Print the data in full, exactly as it reads.

» **Dataset entries**:

========================

(** * tensorflow_service.py: model acquisition and request serving

    Shallow embedding of
    [src/ai/tensorflow-related/bin/tensorflow-service/tensorflow_service.py].

    - Strings are byte strings ([string]); paths are strings.
    - The file system is a finite map from paths to nodes.
    - Scores (softmax outputs) are rationals: every finite float is a
      rational and the comparisons agree; NaN is not modelled.
    - [argsort] is numpy's default kind: insertion sort for a vector of at
      most 16 entries; what it returns for a longer vector, where equal
      scores may come in any order, is read from the [world].
    - The wall clock is an integer number of ticks.
    - Effects (file system, network, archive extraction, the TensorFlow
      session, the HTTP connection) are threaded through a state and
      error monad over a [world]; what the outside world answers is read
      from the [world]'s oracles, and every effect is appended to the
      [world]'s trace.
    - Console output ([print], click's progress bar) has no influence on
      the control flow and is left out; [tf.logging.fatal] is recorded. *)

From Stdlib Require Import ZArith QArith Lia Sorted.
From Stdlib Require Import Ascii String.
From stdpp Require Import gmap strings list fin_maps sorting.

Local Open Scope Z_scope.
Local Open Scope string_scope.
Local Open Scope nat_scope.

(** ** Top-K reduction (numpy part of [run_inference_on_image]) *)

Module TopK.

(** [predictions[node_id]] on the squeezed vector. *)
Definition score (predictions : list Q) (node_id : nat) : Q :=
  nth node_id predictions 0%Q.

(** One insertion step of the ascending index sort: [i] goes in front of
    the first index whose score is not smaller. *)
Fixpoint insert_index (predictions : list Q) (i : nat) (sorted : list nat)
  : list nat :=
  match sorted with
  | [] => [i]
  | j :: rest =>
      if Qle_bool (score predictions i) (score predictions j)
      then i :: j :: rest
      else j :: insert_index predictions i rest
  end.

Definition sort_indices (predictions : list Q) (idx : list nat) : list nat :=
  foldr (insert_index predictions) [] idx.

(** The indices [0 .. n-1] sorted by insertion: ascending by score, equal
    scores in index order. *)
Definition stable_argsort (predictions : list Q) : list nat :=
  sort_indices predictions (seq 0 (length predictions)).

(** numpy sorts a range of at most this many entries by insertion. *)
Definition SMALL_QUICKSORT : nat := 16.

(** [predictions.argsort()], the indices in ascending order of score, with
    numpy's default kind (quicksort, an introsort).  A vector of at most
    [SMALL_QUICKSORT] entries is sorted by insertion, which keeps equal
    scores in index order.  A longer vector is partitioned first, which
    does not keep that order and depends on the numpy build: what numpy
    returns for it is the parameter [introsort]. *)
Definition argsort (introsort : list Q -> list nat) (predictions : list Q)
  : list nat :=
  if length predictions <=? SMALL_QUICKSORT
  then stable_argsort predictions
  else introsort predictions.

(** What numpy promises of a sort: the indices of the vector, each once,
    in an order of ascending score. *)
Definition sorts_ascending (sort : list Q -> list nat) (predictions : list Q)
  : Prop :=
  sort predictions ≡ₚ seq 0 (length predictions)
  /\ StronglySorted
       (fun i j => (score predictions i <= score predictions j)%Q)
       (sort predictions).

(** Python's [a[start:]]: a negative [start] counts from the end, and the
    bounds are clipped to [0 .. len(a)]. *)
Definition slice_from {A} (start : Z) (a : list A) : list A :=
  let n := Z.of_nat (length a) in
  let s := if (start <? 0)%Z then Z.max 0 (start + n) else Z.min start n in
  drop (Z.to_nat s) a.

(** [predictions.argsort()[-FLAGS.num_top_predictions:][::-1]] *)
Definition top_k (introsort : list Q -> list nat) (predictions : list Q)
           (num_top_predictions : Z) : list nat :=
  reverse (slice_from (- num_top_predictions) (argsort introsort predictions)).

(** Position order of the ascending stable index sort: smaller score
    first, and the smaller index first among equal scores. *)
Definition before (predictions : list Q) (i j : nat) : Prop :=
  (score predictions i < score predictions j)%Q
  \/ (score predictions i == score predictions j /\ i < j).

(** Positions of [r] run by descending score. *)
Definition descending_by_score (predictions : list Q) (r : list nat) : Prop :=
  forall a b i j, a < b -> r !! a = Some i -> r !! b = Some j ->
    (score predictions j <= score predictions i)%Q.

(** The ordering the specification asks of a result [r]: positions run by
    descending score, and the lower index first among equal scores. *)
Definition descending_lower_index_first (predictions : list Q) (r : list nat)
  : Prop :=
  forall a b i j, a < b -> r !! a = Some i -> r !! b = Some j ->
    (score predictions j <= score predictions i)%Q
    /\ (score predictions i == score predictions j -> i < j).

(** The ordering the code produces: descending score, and the higher
    index first among equal scores. *)
Definition descending_higher_index_first (predictions : list Q) (r : list nat)
  : Prop :=
  forall a b i j, a < b -> r !! a = Some i -> r !! b = Some j ->
    (score predictions j <= score predictions i)%Q
    /\ (score predictions i == score predictions j -> j < i).

End TopK.

(** ** Python library functions used by the service *)

Module Py.

Definition starts_with_slash (s : string) : bool :=
  match s with
  | String c _ => bool_decide (c = "/"%char)
  | EmptyString => false
  end.

Fixpoint ends_with_slash (s : string) : bool :=
  match s with
  | EmptyString => false
  | String c EmptyString => bool_decide (c = "/"%char)
  | String _ rest => ends_with_slash rest
  end.

Definition is_empty (s : string) : bool :=
  match s with EmptyString => true | _ => false end.

(** [s.split(sep)] for a one-character separator: never the empty list. *)
Fixpoint split (sep : ascii) (s : string) : list string :=
  match s with
  | EmptyString => [EmptyString]
  | String c rest =>
      if bool_decide (c = sep) then EmptyString :: split sep rest
      else match split sep rest with
           | w :: ws => String c w :: ws
           | [] => [String c EmptyString]
           end
  end.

========================

» **OUTPUT BELOW**:
(** * tensorflow_service.py: model acquisition and request serving

    Shallow embedding of
    [src/ai/tensorflow-related/bin/tensorflow-service/tensorflow_service.py].

    - Strings are byte strings ([string]); paths are strings.
    - The file system is a finite map from paths to nodes.
    - Scores (softmax outputs) are rationals: every finite float is a
      rational and the comparisons agree; NaN is not modelled.
    - [argsort] is numpy's default kind: insertion sort for a vector of at
      most 16 entries; what it returns for a longer vector, where equal
      scores may come in any order, is read from the [world].
    - The wall clock is an integer number of ticks.
    - Effects (file system, network, archive extraction, the TensorFlow
      session, the HTTP connection) are threaded through a state and
      error monad over a [world]; what the outside world answers is read
      from the [world]'s oracles, and every effect is appended to the
      [world]'s trace.
    - Console output ([print], click's progress bar) has no influence on
      the control flow and is left out; [tf.logging.fatal] is recorded. *)

From Stdlib Require Import ZArith QArith Lia Sorted.
From Stdlib Require Import Ascii String.
From stdpp Require Import gmap strings list fin_maps sorting.

Local Open Scope Z_scope.
Local Open Scope string_scope.
Local Open Scope nat_scope.

(** ** Top-K reduction (numpy part of [run_inference_on_image]) *)

Module TopK.

(** [predictions[node_id]] on the squeezed vector. *)
Definition score (predictions : list Q) (node_id : nat) : Q :=
  nth node_id predictions 0%Q.

(** One insertion step of the ascending index sort: [i] goes in front of
    the first index whose score is not smaller. *)
Fixpoint insert_index (predictions : list Q) (i : nat) (sorted : list nat)
  : list nat :=
  match sorted with
  | [] => [i]
  | j :: rest =>
      if Qle_bool (score predictions i) (score predictions j)
      then i :: j :: rest
      else j :: insert_index predictions i rest
  end.

Definition sort_indices (predictions : list Q) (idx : list nat) : list nat :=
  foldr (insert_index predictions) [] idx.

(** The indices [0 .. n-1] sorted by insertion: ascending by score, equal
    scores in index order. *)
Definition stable_argsort (predictions : list Q) : list nat :=
  sort_indices predictions (seq 0 (length predictions)).

(** numpy sorts a range of at most this many entries by insertion. *)
Definition SMALL_QUICKSORT : nat := 16.

(** [predictions.argsort()], the indices in ascending order of score, with
    numpy's default kind (quicksort, an introsort).  A vector of at most
    [SMALL_QUICKSORT] entries is sorted by insertion, which keeps equal
    scores in index order.  A longer vector is partitioned first, which
    does not keep that order and depends on the numpy build: what numpy
    returns for it is the parameter [introsort]. *)
Definition argsort (introsort : list Q -> list nat) (predictions : list Q)
  : list nat :=
  if length predictions <=? SMALL_QUICKSORT
  then stable_argsort predictions
  else introsort predictions.

(** What numpy promises of a sort: the indices of the vector, each once,
    in an order of ascending score. *)
Definition sorts_ascending (sort : list Q -> list nat) (predictions : list Q)
  : Prop :=
  sort predictions ≡ₚ seq 0 (length predictions)
  /\ StronglySorted
       (fun i j => (score predictions i <= score predictions j)%Q)
       (sort predictions).

(** Python's [a[start:]]: a negative [start] counts from the end, and the
    bounds are clipped to [0 .. len(a)]. *)
Definition slice_from {A} (start : Z) (a : list A) : list A :=
  let n := Z.of_nat (length a) in
  let s := if (start <? 0)%Z then Z.max 0 (start + n) else Z.min start n in
  drop (Z.to_nat s) a.

(** [predictions.argsort()[-FLAGS.num_top_predictions:][::-1]] *)
Definition top_k (introsort : list Q -> list nat) (predictions : list Q)
           (num_top_predictions : Z) : list nat :=
  reverse (slice_from (- num_top_predictions) (argsort introsort predictions)).

(** Position order of the ascending stable index sort: smaller score
    first, and the smaller index first among equal scores. *)
Definition before (predictions : list Q) (i j : nat) : Prop :=
  (score predictions i < score predictions j)%Q
  \/ (score predictions i == score predictions j /\ i < j).

(** Positions of [r] run by descending score. *)
Definition descending_by_score (predictions : list Q) (r : list nat) : Prop :=
  forall a b i j, a < b -> r !! a = Some i -> r !! b = Some j ->
    (score predictions j <= score predictions i)%Q.

(** The ordering the specification asks of a result [r]: positions run by
    descending score, and the lower index first among equal scores. *)
Definition descending_lower_index_first (predictions : list Q) (r : list nat)
  : Prop :=
  forall a b i j, a < b -> r !! a = Some i -> r !! b = Some j ->
    (score predictions j <= score predictions i)%Q
    /\ (score predictions i == score predictions j -> i < j).

(** The ordering the code produces: descending score, and the higher
    index first among equal scores. *)
Definition descending_higher_index_first (predictions : list Q) (r : list nat)
  : Prop :=
  forall a b i j, a < b -> r !! a = Some i -> r !! b = Some j ->
    (score predictions j <= score predictions i)%Q
    /\ (score predictions i == score predictions j -> j < i).

End TopK.

(** ** Python library functions used by the service *)

Module Py.

Definition starts_with_slash (s : string) : bool :=
  match s with
  | String c _ => bool_decide (c = "/"%char)
  | EmptyString => false
  end.

Fixpoint ends_with_slash (s : string) : bool :=
  match s with
  | EmptyString => false
  | String c EmptyString => bool_decide (c = "/"%char)
  | String _ rest => ends_with_slash rest
  end.

Definition is_empty (s : string) : bool :=
  match s with EmptyString => true | _ => false end.

(** [s.split(sep)] for a one-character separator: never the empty list. *)
Fixpoint split (sep : ascii) (s : string) : list string :=
  match s with
  | EmptyString => [EmptyString]
  | String c rest =>
      if bool_decide (c = sep) then EmptyString :: split sep rest
      else match split sep rest with
           | w :: ws => String c w :: ws
           | [] => [String c EmptyString]
           end
  end.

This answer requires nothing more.